Background and Demonstration:
Seismic waves are used in locating and modeling earthquakes and underground nuclear explosions, and for imaging the interior structure of the Earth. In any solid material, there will be two elastic waves: the P (primary or compressional) wave and the S (secondary or shear) wave. While you are talking, your students are listening to P waves in a fluid (sound waves in air).

To demonstrate the propagation of P waves, have a helper hold one end of a stretched out slinky. Give the slinky a push along its axis; the spring will compress and dilate as the compressional or longitudinal wave travels along the slinky. The speed of the wave is related to the spring's resistance to being compressed (its incompressibility). Ask the students to concentrate on a particular section of the slinky (any section will do) so they can see the spring compress and dilate.

Demonstrating S waves is similar, except now you generate the wave by moving one end of the slinky in an up-down fashion. If the students concentrate on a particular portion of the slinky, they will see that that part goes up and down as the wave passes perpendicular to it. This is a shear (or transverse) wave. In this case the speed of the wave is related to the spring's resistance to being sheared (its rigidity). You can also illustrate the concept of shear deformation with the slinky in its original, unstretched shape. Ordinarily it has the shape of a cylinder, or if viewed from the side, a rectangle. Holding this cylinder vertically, with one hand on the top and one on the bottom, move the top part horizontally. The individual coils of the slinky will move progressively to the side, much like a deck of cards. Note that from the side the shape is changed to a rhombus, although the area (actually the volume of the cylinder) is unchanged. Shear deformation involves a change of shape with no volume change. To illustrate the rigidity of the slinky, let go of the sheared slinky; it snaps back into its original shape.

If the incompressibility is k, the rigidity is mu, and the density is rho, the P-wave velocity in a solid, elastic material is VP = sqrt [(k + [4/3] mu) / rho] and the S-wave velocity is VS = sqrt [ mu / rho]. In a fluid (such as air, water, or the Earth's outer core), mu = 0, so VP = sqrt [k / rho] and VS = 0.

Since the slinky is really just a coiled wire, both P and S waves in the slinky occur by bending these coils.
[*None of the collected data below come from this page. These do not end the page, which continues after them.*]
(** * Finance Robot: transaction ingestion, categorization and aggregation

    A shallow embedding of the API server of the Finance Robot repository
    (the Express application with the routes [/transactions],
    [/transactions/import/csv], [/insights/totals], [/insights/summary] and
    [/insights/advice]) together with the properties its specification states.

    Modelling conventions.

    - A JavaScript [number] is an IEEE 754 binary64 value.  It is modelled by
      the Standard Library's [spec_float] at precision 53 and maximal exponent
      1024, so that sums are rounded exactly as the program rounds them and
      NaN, the infinities and the two zeros behave as in the program.
    - A JavaScript string is a sequence of UTF-16 code units.  The model
      covers the code units below 256 (ASCII and Latin-1), one [ascii] per
      code unit; [trim], [toLowerCase] and the case-insensitive regular
      expression follow ECMAScript on that range.
    - A value that can be [undefined] is an [option].
    - An object used as a dictionary is a [gmap] over its own keys.  A
      parsed CSV row is read at fixed keys only, none of which names a
      property of [Object.prototype], so the own keys decide every read.
      [byCategory] is read and written at keys that come from the data: a
      read of a key that is not an own key goes to [Object.prototype], and a
      write to [__proto__] goes to its setter.
    - The module-level array [transactions] is threaded explicitly through
      the request handlers. *)

From Stdlib Require Import ZArith Lia String Ascii List Permutation.
From Stdlib Require Import Floats.SpecFloat.
From stdpp Require Import gmap strings.

Open Scope string_scope.
Open Scope list_scope.

(** ** Numbers *)

Definition prec64 : Z := 53.
Definition emax64 : Z := 1024.

Definition number := spec_float.

Definition NaN : number := S754_nan.
Definition zero : number := S754_zero false.

Definition add : number -> number -> number := SFadd prec64 emax64.
Definition sub : number -> number -> number := SFsub prec64 emax64.
Definition div : number -> number -> number := SFdiv prec64 emax64.

(** Unary minus and [Math.abs]. *)
Definition neg : number -> number := SFopp.
Definition Math_abs : number -> number := SFabs.

(** [x > y] and [x < y]; both are false as soon as one side is NaN. *)
Definition gt (x y : number) : bool := SFltb y x.
Definition lt (x y : number) : bool := SFltb x y.

(** ToBoolean on a number: [0], [-0] and [NaN] are falsy. *)
Definition truthy_number (x : number) : bool :=
  match x with
  | S754_zero _ | S754_nan => false
  | _ => true
  end.

Definition isNaN (x : number) : bool :=
  match x with S754_nan => true | _ => false end.

(** The sign bit of a number that is not NaN. *)
Definition signbit (x : number) : bool :=
  match x with
  | S754_zero s | S754_infinity s | S754_finite s _ _ => s
  | S754_nan => false
  end.

(** The binary64 value nearest to an integer (ties to even). *)
Definition of_Z (n : Z) : number := binary_normalize prec64 emax64 n 0 false.

(** The binary64 value nearest to [n * 10 ^ e10] for [0 <= n]. *)
Definition of_decimal (n e10 : Z) : number :=
  match n with
  | Zpos p =>
      if (0 <=? e10)%Z then of_Z (n * 10 ^ e10)
      else div (S754_finite false p 0)
               (S754_finite false (Z.to_pos (10 ^ (- e10))) 0)
  | _ => zero
  end.

Definition with_sign (negative : bool) (x : number) : number :=
  if negative then neg x else x.

(** ** Strings *)

Definition code (c : ascii) : N := N_of_ascii c.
Thus, the incompressibility and rigidity of the slinky are directly related to the resistance of these coils being bent. This means that, unlike the solid materials of the Earth, P waves and S waves in a slinky will probably travel at similar speeds. You don't have to mention this for the purposes of the demonstration, though.

Jeffrey S. Barker (SUNY Binghamton) Demonstrations of Geophysical Principles Applicable to the Properties and Processes of the Earth's Interior, NE Section GSA Meeting, Binghamton, NY, March 28-30, 1994.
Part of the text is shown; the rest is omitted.